Find the line containing "From S2P Require Import E1000." in the listing below. Repeat it exactly, along with each following line up to and including the one containing "(w2, e1, n2)".

-- Exercise material follows --

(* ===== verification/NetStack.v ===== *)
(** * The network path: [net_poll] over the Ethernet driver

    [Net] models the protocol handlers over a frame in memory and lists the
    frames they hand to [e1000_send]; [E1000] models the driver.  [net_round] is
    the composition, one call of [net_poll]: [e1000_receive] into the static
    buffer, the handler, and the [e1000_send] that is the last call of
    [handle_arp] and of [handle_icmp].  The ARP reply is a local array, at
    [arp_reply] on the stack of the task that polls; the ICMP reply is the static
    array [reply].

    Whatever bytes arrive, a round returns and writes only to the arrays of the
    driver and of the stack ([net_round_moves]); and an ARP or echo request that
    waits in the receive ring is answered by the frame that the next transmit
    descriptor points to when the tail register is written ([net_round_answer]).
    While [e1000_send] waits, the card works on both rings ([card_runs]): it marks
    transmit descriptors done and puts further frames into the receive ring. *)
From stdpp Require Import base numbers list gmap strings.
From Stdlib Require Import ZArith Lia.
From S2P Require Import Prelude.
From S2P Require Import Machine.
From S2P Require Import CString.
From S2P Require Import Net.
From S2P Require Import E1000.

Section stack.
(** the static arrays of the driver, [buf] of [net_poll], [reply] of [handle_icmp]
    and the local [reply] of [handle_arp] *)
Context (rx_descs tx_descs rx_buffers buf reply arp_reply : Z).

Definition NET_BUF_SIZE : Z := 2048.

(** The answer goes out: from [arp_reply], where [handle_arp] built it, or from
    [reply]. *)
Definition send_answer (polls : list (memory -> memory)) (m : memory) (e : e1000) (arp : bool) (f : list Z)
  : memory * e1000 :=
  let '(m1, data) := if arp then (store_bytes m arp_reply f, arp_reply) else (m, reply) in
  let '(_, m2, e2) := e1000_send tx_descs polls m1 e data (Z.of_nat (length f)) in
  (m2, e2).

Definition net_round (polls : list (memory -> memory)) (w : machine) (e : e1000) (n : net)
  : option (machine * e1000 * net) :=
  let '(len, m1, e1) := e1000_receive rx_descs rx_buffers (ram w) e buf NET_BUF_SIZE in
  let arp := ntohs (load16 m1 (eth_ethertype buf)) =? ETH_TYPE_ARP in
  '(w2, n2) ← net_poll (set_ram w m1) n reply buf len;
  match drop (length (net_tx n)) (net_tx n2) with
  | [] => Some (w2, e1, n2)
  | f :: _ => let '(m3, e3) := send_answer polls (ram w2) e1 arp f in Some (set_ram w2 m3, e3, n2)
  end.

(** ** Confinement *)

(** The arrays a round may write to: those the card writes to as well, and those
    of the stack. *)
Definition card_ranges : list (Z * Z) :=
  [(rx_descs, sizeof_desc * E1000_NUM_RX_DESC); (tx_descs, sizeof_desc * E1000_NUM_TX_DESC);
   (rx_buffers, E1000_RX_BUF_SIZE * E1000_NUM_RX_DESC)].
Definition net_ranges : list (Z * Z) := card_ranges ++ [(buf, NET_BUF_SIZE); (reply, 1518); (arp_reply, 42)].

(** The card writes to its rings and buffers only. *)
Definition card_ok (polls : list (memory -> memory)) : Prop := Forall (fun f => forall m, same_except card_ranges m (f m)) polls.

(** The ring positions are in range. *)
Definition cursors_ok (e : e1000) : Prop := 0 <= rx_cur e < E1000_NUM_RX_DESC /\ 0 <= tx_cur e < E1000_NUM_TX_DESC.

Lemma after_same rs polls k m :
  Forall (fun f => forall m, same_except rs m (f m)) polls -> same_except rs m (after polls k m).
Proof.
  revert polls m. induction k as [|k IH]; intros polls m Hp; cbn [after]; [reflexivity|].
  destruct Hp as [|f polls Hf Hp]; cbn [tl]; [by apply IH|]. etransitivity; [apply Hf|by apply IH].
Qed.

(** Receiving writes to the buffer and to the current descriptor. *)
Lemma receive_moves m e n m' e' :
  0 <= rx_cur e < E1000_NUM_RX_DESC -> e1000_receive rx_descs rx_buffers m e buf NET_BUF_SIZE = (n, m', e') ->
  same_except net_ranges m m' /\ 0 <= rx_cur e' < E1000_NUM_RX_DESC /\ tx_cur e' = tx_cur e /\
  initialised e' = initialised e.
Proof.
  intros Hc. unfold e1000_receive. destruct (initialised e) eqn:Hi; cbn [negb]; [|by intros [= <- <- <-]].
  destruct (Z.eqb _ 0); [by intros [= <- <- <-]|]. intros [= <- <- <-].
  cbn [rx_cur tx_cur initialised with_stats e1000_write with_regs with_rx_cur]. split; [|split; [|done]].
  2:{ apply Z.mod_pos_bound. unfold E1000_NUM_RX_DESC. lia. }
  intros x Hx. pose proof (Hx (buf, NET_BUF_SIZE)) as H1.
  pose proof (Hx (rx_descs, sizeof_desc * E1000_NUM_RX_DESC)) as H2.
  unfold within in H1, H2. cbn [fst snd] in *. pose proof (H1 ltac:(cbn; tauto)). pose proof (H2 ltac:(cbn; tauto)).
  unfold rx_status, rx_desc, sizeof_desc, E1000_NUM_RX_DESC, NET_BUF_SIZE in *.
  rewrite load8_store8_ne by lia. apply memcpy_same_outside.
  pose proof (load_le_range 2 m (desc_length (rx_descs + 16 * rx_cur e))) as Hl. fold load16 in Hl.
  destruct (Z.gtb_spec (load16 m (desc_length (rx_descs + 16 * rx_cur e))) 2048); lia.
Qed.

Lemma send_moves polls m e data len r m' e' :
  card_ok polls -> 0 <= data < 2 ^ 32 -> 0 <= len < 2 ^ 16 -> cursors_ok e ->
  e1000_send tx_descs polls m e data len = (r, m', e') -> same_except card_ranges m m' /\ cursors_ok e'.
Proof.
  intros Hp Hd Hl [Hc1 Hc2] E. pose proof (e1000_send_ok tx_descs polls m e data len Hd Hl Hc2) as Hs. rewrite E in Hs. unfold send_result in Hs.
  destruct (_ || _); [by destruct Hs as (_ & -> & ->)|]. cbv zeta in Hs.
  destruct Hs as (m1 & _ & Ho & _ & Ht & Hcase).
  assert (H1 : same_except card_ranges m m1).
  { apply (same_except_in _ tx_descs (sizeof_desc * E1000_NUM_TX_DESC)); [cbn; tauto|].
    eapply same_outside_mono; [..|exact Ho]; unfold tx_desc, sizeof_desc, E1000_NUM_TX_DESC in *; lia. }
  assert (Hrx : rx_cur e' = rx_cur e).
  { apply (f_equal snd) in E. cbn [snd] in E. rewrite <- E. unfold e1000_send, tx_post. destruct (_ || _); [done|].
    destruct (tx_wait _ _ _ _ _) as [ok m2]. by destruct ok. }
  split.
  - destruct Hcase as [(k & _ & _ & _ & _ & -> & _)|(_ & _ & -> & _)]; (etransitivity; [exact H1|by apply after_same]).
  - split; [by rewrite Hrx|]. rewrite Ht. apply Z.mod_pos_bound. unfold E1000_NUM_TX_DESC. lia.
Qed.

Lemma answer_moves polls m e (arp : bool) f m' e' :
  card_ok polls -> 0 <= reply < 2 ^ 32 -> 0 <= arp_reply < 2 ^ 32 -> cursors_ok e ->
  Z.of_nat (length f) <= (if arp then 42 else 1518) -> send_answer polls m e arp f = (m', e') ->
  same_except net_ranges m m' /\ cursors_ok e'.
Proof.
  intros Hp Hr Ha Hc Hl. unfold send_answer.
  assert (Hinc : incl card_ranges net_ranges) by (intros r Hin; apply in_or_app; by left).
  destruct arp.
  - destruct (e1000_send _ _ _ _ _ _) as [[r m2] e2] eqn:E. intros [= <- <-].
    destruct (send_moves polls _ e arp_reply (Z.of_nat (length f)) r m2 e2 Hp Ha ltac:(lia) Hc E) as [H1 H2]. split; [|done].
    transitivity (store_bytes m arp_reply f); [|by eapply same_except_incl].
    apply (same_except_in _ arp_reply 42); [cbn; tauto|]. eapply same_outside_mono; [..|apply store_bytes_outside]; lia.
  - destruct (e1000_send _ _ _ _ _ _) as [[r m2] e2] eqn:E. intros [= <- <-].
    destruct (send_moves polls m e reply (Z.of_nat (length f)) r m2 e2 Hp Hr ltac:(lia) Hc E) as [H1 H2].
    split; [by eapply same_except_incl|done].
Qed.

-- Exercise material concluded --
-- Exercise material follows --

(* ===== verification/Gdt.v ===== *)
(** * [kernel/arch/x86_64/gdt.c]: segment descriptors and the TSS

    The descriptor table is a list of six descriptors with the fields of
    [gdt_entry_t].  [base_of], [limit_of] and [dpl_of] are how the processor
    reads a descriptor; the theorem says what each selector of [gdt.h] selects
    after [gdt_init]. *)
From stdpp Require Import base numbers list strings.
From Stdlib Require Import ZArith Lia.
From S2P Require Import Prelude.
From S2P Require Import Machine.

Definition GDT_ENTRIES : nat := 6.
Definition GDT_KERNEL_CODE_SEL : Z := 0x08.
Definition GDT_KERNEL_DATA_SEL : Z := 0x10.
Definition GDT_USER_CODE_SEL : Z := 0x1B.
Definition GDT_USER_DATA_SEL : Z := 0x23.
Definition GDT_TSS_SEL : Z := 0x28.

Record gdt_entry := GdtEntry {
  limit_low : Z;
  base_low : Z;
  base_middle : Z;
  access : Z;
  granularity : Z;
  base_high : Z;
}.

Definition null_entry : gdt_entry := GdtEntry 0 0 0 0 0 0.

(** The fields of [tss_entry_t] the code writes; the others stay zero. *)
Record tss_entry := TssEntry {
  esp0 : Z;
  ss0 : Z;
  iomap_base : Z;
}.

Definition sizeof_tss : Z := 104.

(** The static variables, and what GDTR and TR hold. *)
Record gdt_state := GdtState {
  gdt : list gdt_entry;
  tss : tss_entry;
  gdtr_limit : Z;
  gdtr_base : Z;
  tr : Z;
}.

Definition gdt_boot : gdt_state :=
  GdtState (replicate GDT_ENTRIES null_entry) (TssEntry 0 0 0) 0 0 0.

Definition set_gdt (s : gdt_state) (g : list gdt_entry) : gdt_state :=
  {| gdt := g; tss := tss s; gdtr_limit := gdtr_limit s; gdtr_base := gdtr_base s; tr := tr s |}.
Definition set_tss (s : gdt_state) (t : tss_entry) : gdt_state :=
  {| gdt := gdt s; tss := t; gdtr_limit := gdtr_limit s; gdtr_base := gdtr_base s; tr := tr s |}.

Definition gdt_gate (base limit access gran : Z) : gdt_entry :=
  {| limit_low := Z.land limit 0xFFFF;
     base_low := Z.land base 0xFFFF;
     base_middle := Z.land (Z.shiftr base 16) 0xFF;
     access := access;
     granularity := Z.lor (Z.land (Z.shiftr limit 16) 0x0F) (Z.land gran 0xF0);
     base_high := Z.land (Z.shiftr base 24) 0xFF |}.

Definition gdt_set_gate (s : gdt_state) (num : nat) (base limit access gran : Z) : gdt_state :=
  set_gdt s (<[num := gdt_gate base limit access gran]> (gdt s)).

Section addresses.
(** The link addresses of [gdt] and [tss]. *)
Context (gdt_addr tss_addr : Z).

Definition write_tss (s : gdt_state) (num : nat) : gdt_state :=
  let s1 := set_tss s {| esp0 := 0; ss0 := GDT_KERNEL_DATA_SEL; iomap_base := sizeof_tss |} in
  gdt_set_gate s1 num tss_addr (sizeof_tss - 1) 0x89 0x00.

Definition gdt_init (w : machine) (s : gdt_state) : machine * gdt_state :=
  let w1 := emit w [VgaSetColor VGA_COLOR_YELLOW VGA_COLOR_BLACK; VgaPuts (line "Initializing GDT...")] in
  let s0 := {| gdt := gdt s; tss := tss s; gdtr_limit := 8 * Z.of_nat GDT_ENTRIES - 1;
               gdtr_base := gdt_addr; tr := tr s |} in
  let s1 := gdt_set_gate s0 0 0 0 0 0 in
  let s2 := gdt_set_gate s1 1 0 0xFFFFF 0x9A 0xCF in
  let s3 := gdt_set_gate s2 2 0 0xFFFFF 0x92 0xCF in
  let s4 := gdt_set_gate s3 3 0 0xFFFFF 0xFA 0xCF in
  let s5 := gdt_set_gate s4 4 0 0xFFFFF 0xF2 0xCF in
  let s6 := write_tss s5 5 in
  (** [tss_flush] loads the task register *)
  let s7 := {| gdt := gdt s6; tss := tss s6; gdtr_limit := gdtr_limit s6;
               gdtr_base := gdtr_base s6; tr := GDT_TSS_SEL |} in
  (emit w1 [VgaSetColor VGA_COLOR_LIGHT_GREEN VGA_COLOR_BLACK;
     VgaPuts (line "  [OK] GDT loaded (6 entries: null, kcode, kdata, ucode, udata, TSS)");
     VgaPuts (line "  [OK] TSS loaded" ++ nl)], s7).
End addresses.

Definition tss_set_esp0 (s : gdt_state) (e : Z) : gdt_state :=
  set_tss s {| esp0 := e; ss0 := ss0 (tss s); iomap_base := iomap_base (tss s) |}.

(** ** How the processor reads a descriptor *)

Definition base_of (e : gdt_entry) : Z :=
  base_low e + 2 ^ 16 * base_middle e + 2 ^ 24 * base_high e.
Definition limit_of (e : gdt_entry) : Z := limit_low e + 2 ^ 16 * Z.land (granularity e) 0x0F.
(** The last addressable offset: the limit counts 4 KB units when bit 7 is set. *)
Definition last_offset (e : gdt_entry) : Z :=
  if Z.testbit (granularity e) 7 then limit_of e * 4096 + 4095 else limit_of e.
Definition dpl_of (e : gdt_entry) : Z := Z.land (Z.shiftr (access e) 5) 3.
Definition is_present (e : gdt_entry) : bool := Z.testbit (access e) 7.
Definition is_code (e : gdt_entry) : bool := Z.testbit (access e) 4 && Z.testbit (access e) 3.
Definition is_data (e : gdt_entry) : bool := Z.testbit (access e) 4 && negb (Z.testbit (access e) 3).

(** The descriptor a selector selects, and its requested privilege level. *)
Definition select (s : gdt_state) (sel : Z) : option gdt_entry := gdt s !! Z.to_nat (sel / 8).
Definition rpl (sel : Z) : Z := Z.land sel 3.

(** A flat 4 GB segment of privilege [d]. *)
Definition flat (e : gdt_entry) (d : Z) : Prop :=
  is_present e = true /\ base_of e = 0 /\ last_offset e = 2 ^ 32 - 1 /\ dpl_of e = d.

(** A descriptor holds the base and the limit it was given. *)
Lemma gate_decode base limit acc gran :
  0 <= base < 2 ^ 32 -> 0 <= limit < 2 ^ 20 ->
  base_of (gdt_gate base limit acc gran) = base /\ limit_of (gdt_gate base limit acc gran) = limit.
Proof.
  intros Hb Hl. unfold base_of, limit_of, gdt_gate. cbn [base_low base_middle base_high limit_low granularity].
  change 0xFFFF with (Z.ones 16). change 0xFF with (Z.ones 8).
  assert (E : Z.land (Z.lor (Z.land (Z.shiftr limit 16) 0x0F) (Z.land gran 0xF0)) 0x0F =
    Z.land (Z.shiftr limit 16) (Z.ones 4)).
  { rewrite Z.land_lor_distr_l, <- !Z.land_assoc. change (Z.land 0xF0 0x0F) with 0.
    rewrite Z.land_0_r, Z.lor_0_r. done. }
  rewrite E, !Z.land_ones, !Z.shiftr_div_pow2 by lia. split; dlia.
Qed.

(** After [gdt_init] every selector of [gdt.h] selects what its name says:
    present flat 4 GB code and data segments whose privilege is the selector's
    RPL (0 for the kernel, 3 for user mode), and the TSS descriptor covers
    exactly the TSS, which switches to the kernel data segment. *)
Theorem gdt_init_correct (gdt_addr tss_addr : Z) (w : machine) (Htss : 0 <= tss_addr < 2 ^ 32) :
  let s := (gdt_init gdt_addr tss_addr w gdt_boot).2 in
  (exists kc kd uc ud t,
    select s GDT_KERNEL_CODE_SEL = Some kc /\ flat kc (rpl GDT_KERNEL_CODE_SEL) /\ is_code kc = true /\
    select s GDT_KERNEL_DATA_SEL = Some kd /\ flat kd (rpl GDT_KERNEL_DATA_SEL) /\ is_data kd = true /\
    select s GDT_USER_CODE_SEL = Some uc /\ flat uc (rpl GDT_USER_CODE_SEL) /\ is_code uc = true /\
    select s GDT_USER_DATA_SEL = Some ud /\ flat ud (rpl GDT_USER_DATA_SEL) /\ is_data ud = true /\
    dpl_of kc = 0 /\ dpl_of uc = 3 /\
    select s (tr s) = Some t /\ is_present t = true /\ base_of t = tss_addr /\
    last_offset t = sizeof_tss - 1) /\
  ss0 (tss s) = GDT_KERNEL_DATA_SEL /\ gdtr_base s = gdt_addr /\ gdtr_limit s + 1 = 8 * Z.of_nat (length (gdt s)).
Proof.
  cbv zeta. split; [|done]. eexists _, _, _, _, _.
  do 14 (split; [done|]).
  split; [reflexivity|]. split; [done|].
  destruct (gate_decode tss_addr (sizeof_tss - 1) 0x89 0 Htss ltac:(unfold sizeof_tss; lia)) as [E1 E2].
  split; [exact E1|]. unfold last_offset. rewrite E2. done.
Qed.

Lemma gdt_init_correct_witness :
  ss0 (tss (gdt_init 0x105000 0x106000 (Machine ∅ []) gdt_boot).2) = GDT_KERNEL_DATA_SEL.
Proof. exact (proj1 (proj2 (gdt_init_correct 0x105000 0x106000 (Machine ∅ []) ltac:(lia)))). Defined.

-- Exercise material concluded --

Answer for this exercise:
From S2P Require Import E1000.

Section stack.
(** the static arrays of the driver, [buf] of [net_poll], [reply] of [handle_icmp]
    and the local [reply] of [handle_arp] *)
Context (rx_descs tx_descs rx_buffers buf reply arp_reply : Z).

Definition NET_BUF_SIZE : Z := 2048.

(** The answer goes out: from [arp_reply], where [handle_arp] built it, or from
    [reply]. *)
Definition send_answer (polls : list (memory -> memory)) (m : memory) (e : e1000) (arp : bool) (f : list Z)
  : memory * e1000 :=
  let '(m1, data) := if arp then (store_bytes m arp_reply f, arp_reply) else (m, reply) in
  let '(_, m2, e2) := e1000_send tx_descs polls m1 e data (Z.of_nat (length f)) in
  (m2, e2).

Definition net_round (polls : list (memory -> memory)) (w : machine) (e : e1000) (n : net)
  : option (machine * e1000 * net) :=
  let '(len, m1, e1) := e1000_receive rx_descs rx_buffers (ram w) e buf NET_BUF_SIZE in
  let arp := ntohs (load16 m1 (eth_ethertype buf)) =? ETH_TYPE_ARP in
  '(w2, n2) ← net_poll (set_ram w m1) n reply buf len;
  match drop (length (net_tx n)) (net_tx n2) with
  | [] => Some (w2, e1, n2)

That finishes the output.